Start of Supplied entries

(** * openai-gpt-image-mcp: request normalisation and response delivery

    A shallow embedding of [src/index.ts]: the size normaliser
    ([parseSize]), the filename sanitiser ([sanitizeFilename]), the input
    classifiers ([absolutePathCheck], [base64Check]), the image input
    resolver ([inputToFile]) and the two tool handlers ([create-image],
    [edit-image]) together with the output routing they share.

    JavaScript strings are sequences of UTF-16 code units; every regular
    expression of the source is written without the [u] flag and therefore
    works code unit by code unit, so a string is modelled as a list of code
    units.  The Node.js library functions the source calls ([Buffer],
    [path], [String.prototype]) are modelled next to the code using them. *)

From Stdlib Require Import List NArith ZArith Bool Lia String Ascii Arith.
From Stdlib.Strings Require Import Byte.
From Stdlib Require Import DecimalString.
Import ListNotations.

Set Implicit Arguments.

(* ------------------------------------------------------------------ *)
(** ** JavaScript strings                                              *)
(* ------------------------------------------------------------------ *)

Module JS.

Local Open Scope N_scope.

(** A UTF-16 code unit and a string of them. *)
Definition codeunit := N.
Definition jsstring := list codeunit.

(** String literals of the source, written as Rocq strings. *)
Definition js (s : string) : jsstring :=
  List.map N_of_ascii (list_ascii_of_string s).

Fixpoint eqb (a b : jsstring) : bool :=
  match a, b with
  | [], [] => true
  | x :: a', y :: b' => (x =? y) && eqb a' b'
  | _, _ => false
  end.

(** [Array.prototype.includes] on an array of strings. *)
Definition includes (xs : list jsstring) (s : jsstring) : bool :=
  existsb (eqb s) xs.

(** [String.prototype.startsWith]. *)
Fixpoint startsWith (s p : jsstring) : bool :=
  match p, s with
  | [], _ => true
  | y :: p', x :: s' => (x =? y) && startsWith s' p'
  | _ :: _, [] => false
  end.

(** A string is truthy when it is not empty. *)
Definition truthy (s : jsstring) : bool :=
  match s with [] => false | _ :: _ => true end.

(** An optional string ([string | undefined]) is truthy when it is present
    and not empty. *)
Definition truthyOpt (o : option jsstring) : bool :=
  match o with Some s => truthy s | None => false end.

Definition in_range (lo hi c : codeunit) : bool := (lo <=? c) && (c <=? hi).

Definition is_upper (c : codeunit) := in_range 65 90 c.
Definition is_lower (c : codeunit) := in_range 97 122 c.
Definition is_digit (c : codeunit) := in_range 48 57 c.
Definition is_alpha (c : codeunit) := is_upper c || is_lower c.
Definition is_alnum (c : codeunit) := is_alpha c || is_digit c.

(** The class [\w] of a regular expression: [[A-Za-z0-9_]]. *)
Definition is_word (c : codeunit) := is_alnum c || (c =? 95).

(** The line terminators, which [.] does not match: LF, CR, LS, PS. *)
Definition is_line_terminator (c : codeunit) : bool :=
  (c =? 10) || (c =? 13) || (c =? 8232) || (c =? 8233).

(** The class [\s]: ECMAScript WhiteSpace and LineTerminator. *)
Definition is_space (c : codeunit) : bool :=
  in_range 9 13 c || (c =? 32) || (c =? 160) || (c =? 5760)
  || in_range 8192 8202 c || (c =? 8232) || (c =? 8233) || (c =? 8239)
  || (c =? 8287) || (c =? 12288) || (c =? 65279).

(** [String.prototype.toLowerCase].  The ASCII letters are folded; of the
    code units outside ASCII only two have a lower case that contains an
    ASCII character, U+212A KELVIN SIGN (to k) and U+0130 (to i followed by
    U+0307), and both are modelled.  Every other code unit outside ASCII
    lowers to code units outside ASCII; the program only ever compares a
    lowered string with ASCII tokens, which cannot observe the difference
    from leaving them as they are. *)
Definition lowerUnit (c : codeunit) : jsstring :=
  if is_upper c then [c + 32]
  else if c =? 8490 then [107]
  else if c =? 304 then [105; 775]
  else [c].

Definition toLowerCase (s : jsstring) : jsstring := flat_map lowerUnit s.

(** [s.replace(/\s+/g, empty)]: every white-space code unit is removed. *)
Definition stripWhitespace (s : jsstring) : jsstring :=
  filter (fun c => negb (is_space c)) s.

(** [s.split(sep)] for a one-unit separator: the pieces between
    occurrences, never an empty array. *)
Fixpoint split (sep : codeunit) (s : jsstring) : list jsstring :=
  match s with
  | [] => [[]]
  | c :: s' =>
      if c =? sep then [] :: split sep s'
      else match split sep s' with
           | p :: ps => (c :: p) :: ps
           | [] => [[c]]
           end
  end.

(** The decimal numeral of a non-negative integer, as template literals
    print it. *)
Definition decimal (n : N) : jsstring :=
  js (NilEmpty.string_of_uint (N.to_uint n)).

End JS.

Import JS.

(* ------------------------------------------------------------------ *)
(** ** Size normaliser                                                 *)
(* ------------------------------------------------------------------ *)

(** What a property read on a plain object can produce: a string the
    program stored, or a member the object inherits from
    [Object.prototype] (a function, or the prototype itself under
    [__proto__]); every such member is truthy and is not a string. *)
Inductive jsvalue :=
| JString (s : jsstring)
| JInherited (name : jsstring).

(** The property names of [Object.prototype]. *)
Definition objectPrototypeNames : list jsstring :=
  List.map js
    [ "constructor"; "__defineGetter__"; "__defineSetter__";
      "hasOwnProperty"; "__lookupGetter__"; "__lookupSetter__";
      "isPrototypeOf"; "propertyIsEnumerable"; "toString"; "valueOf";
      "__proto__"; "toLocaleString" ]%string.

(** The own properties of [aspectRatioMap], in source order. *)
Definition aspectRatioMap : list (jsstring * jsstring) :=
  [ (js "1:1", js "1024x1024");
    (js "square", js "1024x1024");
    (js "16:9", js "1536x1024");
    (js "landscape", js "1536x1024");
    (js "9:16", js "1024x1536");
    (js "portrait", js "1024x1536");
    (js "3:2", js "1536x1024");
    (js "2:3", js "1024x1536");
    (js "4:3", js "1024x1024");
    (js "3:4", js "1024x1024") ].

Fixpoint ownProperty (o : list (jsstring * jsstring)) (k : jsstring)
  : option jsstring :=
  match o with
  | [] => None
  | (k', v) :: o' => if JS.eqb k k' then Some v else ownProperty o' k
  end.

(** [o[k]] on an object literal: the own property if there is one, else
    the member inherited from [Object.prototype], else [undefined]. *)
Definition getProperty (o : list (jsstring * jsstring)) (k : jsstring)
  : option jsvalue :=
  match ownProperty o k with
  | Some v => Some (JString v)
  | None =>
      if includes objectPrototypeNames k then Some (JInherited k) else None
  end.

Definition truthyValue (v : option jsvalue) : bool :=
  match v with
  | Some (JString s) => truthy s
  | Some (JInherited _) => true
  | None => false
  end.

(** The sizes the upstream API accepts. *)
Definition validSizes : list jsstring :=
  [ js "1024x1024"; js "1536x1024"; js "1024x1536"; js "auto" ].

(** [input.toLowerCase().replace(/\s+/g, empty)]. *)
Definition normalized (input : jsstring) : jsstring :=
  stripWhitespace (toLowerCase input).

Definition parseSize (input : jsstring) : jsvalue :=
  if includes validSizes input then JString input
  else
    let normalizedInput := normalized input in
    match getProperty aspectRatioMap normalizedInput with
    | Some v => if truthyValue (Some v) then v else JString input
    | None => JString input
    end.

(* ------------------------------------------------------------------ *)
(** ** Filename sanitiser                                              *)
(* ------------------------------------------------------------------ *)

Local Open Scope N_scope.

(** The class [[\/\\]]. *)
Definition is_separator (c : codeunit) : bool := (c =? 47) || (c =? 92).

(** The control characters the source names, [\x00-\x1f]. *)
Definition is_control (c : codeunit) : bool := c <=? 31.

(** The class of the second replacement: the characters less-than,
    greater-than, colon, double quote, bar, question mark and star, and
    the control characters. *)
Definition is_problematic (c : codeunit) : bool :=
  (c =? 60) || (c =? 62) || (c =? 58) || (c =? 34) || (c =? 124)
  || (c =? 63) || (c =? 42) || is_control c.

(** The class [[\s.]]. *)
Definition is_dot_or_space (c : codeunit) : bool := is_space c || (c =? 46).

(** [s.replace(/[cls]/g, hyphen)]. *)
Definition replaceWithHyphen (cls : codeunit -> bool) (s : jsstring)
  : jsstring :=
  List.map (fun c => if cls c then 45 else c) s.

Fixpoint dropWhile (cls : codeunit -> bool) (s : jsstring) : jsstring :=
  match s with
  | [] => []
  | c :: s' => if cls c then dropWhile cls s' else s
  end.

(** [s.replace(/^[cls]+|[cls]+$/g, empty)]: the leading run and the trailing
    run of the class are removed. *)
Definition trimClass (cls : codeunit -> bool) (s : jsstring) : jsstring :=
  rev (dropWhile cls (rev (dropWhile cls s))).

Definition sanitizeFilename (filename : jsstring) : jsstring :=
  let sanitized := replaceWithHyphen is_separator filename in
  let sanitized := replaceWithHyphen is_problematic sanitized in
  let sanitized := trimClass is_dot_or_space sanitized in
  let sanitized :=
    if (200 <? List.length sanitized)%nat then firstn 200 sanitized
    else sanitized in
  if negb (truthy sanitized) then js "image" else sanitized.
(** What holds in addition when the deadline is [None]. *)
Definition inv_unbounded (w : world) (g : binding) (s : state) : Prop :=
  result s = (if recorded g w s then worker_outcome g w else None)
  /\ match sup s with
     | AtCheck f => f = true /\ result_flag s = true
     | AtAssert f =>
         f = true /\ result_flag s = true /\ worker_outcome g w = None
     | AtRecord => False
     | AtReturn => result_flag s = true
     | Returned (RetResult x) =>
         x = worker_outcome g w /\ x <> None /\ result_flag s = true
     | Raised e =>
         set_script_timeout w = Py.Raise e
         \/ worker_outcome g w = None /\ result_flag s = true
     | _ => True
     end.

(** The events of the supervisor, by program point, when
    [set_script_timeout] succeeds. *)
Definition inv_events (timeout : option Z) (s : state) : Prop :=
  match sup s with
  | AtSetTimeout => sup_events s = []
  | AtStart => sup_events s = [SetScriptTimeout (script_timeout timeout)]
  | AtWait =>
      sup_events s = [SetScriptTimeout (script_timeout timeout); ThreadStart]
  | Waiting => sup_events s = run_events timeout
  | AtCheck _ => sup_events s = run_events timeout
  | AtAssert _ => sup_events s = run_events timeout ++ [timed_out_log]
  | AtRecord => sup_events s = run_events timeout ++ [timed_out_log]
  | Returned RetStop => False
  | _ =>
      sup_events s = run_events timeout
      \/ sup_events s = run_events timeout ++ [timed_out_log]
  end.

(** A schedule tail on which the bound of [wait] runs out and the
    supervisor then runs on its own. *)
Definition bound_elapses : list action :=
  [Sup; Sup; Sup; Elapse; Sup; Sup; Sup; Sup].

(** A schedule tail on which the worker runs to its end and the supervisor
    then runs on its own. *)
Definition worker_completes : list action :=
  [Sup; Sup; Sup; Wrk; Wrk; Wrk; Sup; Sup; Sup].

(** How many steps of its own the supervisor has left at most. *)
Definition sup_rank (s : state) : nat :=
  match sup s with
  | AtSetTimeout => 8
  | AtStart => 7
  | AtWait => 6
  | Waiting => 5
  | AtCheck _ => 4
  | AtAssert _ => 3
  | AtRecord => 2
  | AtReturn => 1
  | Returned _ => 0
  | Raised _ => 0
  end.

(** What holds of the slot once the worker has stored its tuple, and of a
    failed [assert not flag]. *)
Definition inv_assert (w : world) (g : binding) (s : state) : Prop :=
  (recorded g w s = true -> result s <> None)
  /\ (sup s = AtAssert true -> worker_outcome g w = None)
  /\ (forall e, sup s = Raised e ->
      set_script_timeout w = Py.Raise e
      \/ e = assertion_error /\ worker_outcome g w = None)
  /\ (forall e, sup s = Raised e -> Py.isinstance e Py.IOError = false).



End WithPayload.

Arguments Completed {V} v.
Arguments Failed {V} status d.
Arguments timed_out {V}.
Arguments Returns {V} v.
Arguments Raises {V} e.
Arguments Hangs {V}.
Arguments RetStop {V}.
Arguments RetResult {V} r.
Arguments AtSetTimeout {V}.
Arguments AtStart {V}.
Arguments AtWait {V}.
Arguments Waiting {V}.
Arguments AtCheck {V} flag.
Arguments AtAssert {V} flag.
Arguments AtRecord {V}.
Arguments AtReturn {V}.
Arguments Returned {V} r.
Arguments Raised {V} e.
Arguments NotStarted {V}.
Arguments Calling {V}.
Arguments Storing {V} o.
Arguments Finally {V}.
Arguments Finished {V}.

End MarionetteRun.

(* ================================================================== *)
(** * MarionetteTestharnessExecutor *)
(* ================================================================== *)

Module MarionetteTestharnessExecutor.

Import MarionetteRun.

Record test : Set := mk_test { url : string; timeout : Z }.

Record executor : Set := mk_executor {
  timeout_multiplier : Z;
  debug_args : option (list string);
  close_after_done : bool
}.

(** [test.result_cls(status, message)]. *)
Record harness_result : Set := mk_result { status : string; message : detail }.

Section DoTest.

(** Payload of the remote script, type of a subtest result, and the
    result converter (an external collaborator). *)
Variables V Sub : Type.
Variable convert_result : test -> V -> Py.res (harness_result * list Sub).

Definition do_test_timeout (x : executor) (t : test) : option Z :=
  match debug_args x with
  | None => Some (timeout t * timeout_multiplier x)
  | Some _ => None
  end.

(** The part of [do_test] after [run] has handed back [r]. Unpacking
    [success, data = r] needs a pair: [Stop] and [None] are not iterable. *)
Definition do_test_unpack (t : test) (r : ret V)
  : Py.res (harness_result * list Sub) :=
  match r with
  | RetStop =>
      Py.Raise (Py.mk_exn Py.TypeError
                  (Some (Py.VStr "'object' object is not iterable")))
  | RetResult None =>
      Py.Raise (Py.mk_exn Py.TypeError
                  (Some (Py.VStr "'NoneType' object is not iterable")))
  | RetResult (Some (Completed data)) => convert_result t data
  | RetResult (Some (Failed st d)) => Py.Ok (mk_result st d, [])
  end.

(** [do_test], under a schedule of the two threads of [run]; [None] while
    [run] has not finished. *)
Definition do_test (w : world V) (g : binding) (sch : list action)
  (x : executor) (t : test)
  : option (Py.res (harness_result * list Sub)) :=
  match run V w (do_test_timeout x t) g sch with
  | None => None
  | Some (Py.Raise e) => Some (Py.Raise e)
  | Some (Py.Ok r) => Some (do_test_unpack t r)
  end.

End DoTest.

(** [str(n)] for an integer [n]. *)
Definition str (n : Z) : string := NilZero.string_of_int (Z.to_int n).

(** The remote calls of [do_testharness], in the order it makes them. *)
Inductive call : Set :=
| CloseWindowScript
| AsyncScript (script : string).

(** The mapping substituted into the script template, key by key:
    [abs_url], [url], [window_id], [timeout_multiplier], [timeout],
    [explicit_timeout]. *)
Record substitution : Set := mk_substitution {
  s_abs_url : string;
  s_url : string;
  s_window_id : string;
  s_timeout_multiplier : Z;
  s_timeout : string;
  s_explicit_timeout : bool
}.
Lemma fib_memoized_spec fuel n s :
  memo_valid s → (0 ≤ n ≤ MAX_FIB_N)%Z → Z.to_nat n ≤ S fuel →
  ∃ s', fib_memoized left_first fuel n s = Ret (fibonacci (Z.to_nat n), s') ∧
        memo_valid s' ∧ initialized s' = true ∧
        (∀ fuel' k, (0 ≤ k ≤ n)%Z →
           fib_memoized left_first fuel' k s' = Ret (fibonacci (Z.to_nat k), s')).
Proof.
  intros Hs Hn Hfuel.
  destruct (memo_ready_valid s Hs) as (Hlen & Hi & m & Hm & Hfill).
  assert (fib_memoized left_first fuel n s
          = fib_memoized left_first fuel n (memo_ready s)) as ->.
  { rewrite !fib_memoized_unfold. cbv zeta.
    by rewrite (memo_ready_idemp (memo_ready s)). }
  destruct (fib_memoized_filled fuel n (memo_ready s) m)
    as (s' & Hrun & Hlen' & Hi' & Hfill' & _); [done..|lia|].
  exists s'. split; [done|]. split.
  { split; [done|]. intros _. exists (m `max` Z.to_nat n). split; [lia|done]. }
  split; [done|]. intros fuel' k Hk.
  destruct (fib_memoized_filled fuel' k s' (m `max` Z.to_nat n))
    as (s'' & Hrun' & _ & _ & _ & Heq); [done|done|lia|done|lia|lia|].
  rewrite Hrun'. by rewrite Heq by lia.
Qed.

Lemma memo_start_valid : memo_valid memo_start.
Proof. split; [apply length_replicate|]. intros [=]. Qed.

End MemoizedFacts.
End Fibonacci.

(** * Properties of the helpers, of selection sort and of binary search *)

(** A list is non-decreasing exactly when its indices hold a sorted
    range. *)
Lemma nondecreasing_sorted_range (l : list Z) :
  nondecreasing l ↔ sorted_range 0 (length l) l.
Proof.
  split; [|apply sorted_range_nondecreasing].
  intros Hl. apply sorted_range_StronglySorted.
  apply Sorted_StronglySorted; [intros x y z; lia|].
  by apply nondecreasing_Sorted.
Qed.

Lemma sorted_range_take (arr : list Z) (size : nat) :
  size ≤ length arr →
  sorted_range 0 size arr ↔ nondecreasing (take size arr).
Proof.
  intros Hsize. rewrite nondecreasing_sorted_range.
  rewrite length_take, Nat.min_l by done.
  split; intros Hs i j Hi Hij Hj.
  - rewrite !lookup_total_take_lt by lia. by apply Hs.
  - specialize (Hs i j Hi Hij Hj). by rewrite !lookup_total_take_lt in Hs by lia.
Qed.

(** X1: [is_sorted(arr, size)], for [size] within the array, returns true
    exactly when the first [size] elements are in non-decreasing order; in
    particular it returns true for [size ≤ 1]. *)
Theorem is_sorted_decides (arr : list Z) (size : nat) :
  size ≤ length arr →
  (Utilities.is_sorted arr size = true ↔ nondecreasing (take size arr)) ∧
  (size ≤ 1 → Utilities.is_sorted arr size = true).
Proof.
  intros Hsize. rewrite Utilities.is_sorted_spec. split.
  - by apply sorted_range_take.
  - intros H1 i j _ Hij Hj. by replace j with i by lia.
Qed.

End of Supplied entries

## What is expected
Find each line in the records that contains the string "Returned", then say how many there are and nothing else.

## Written solution
4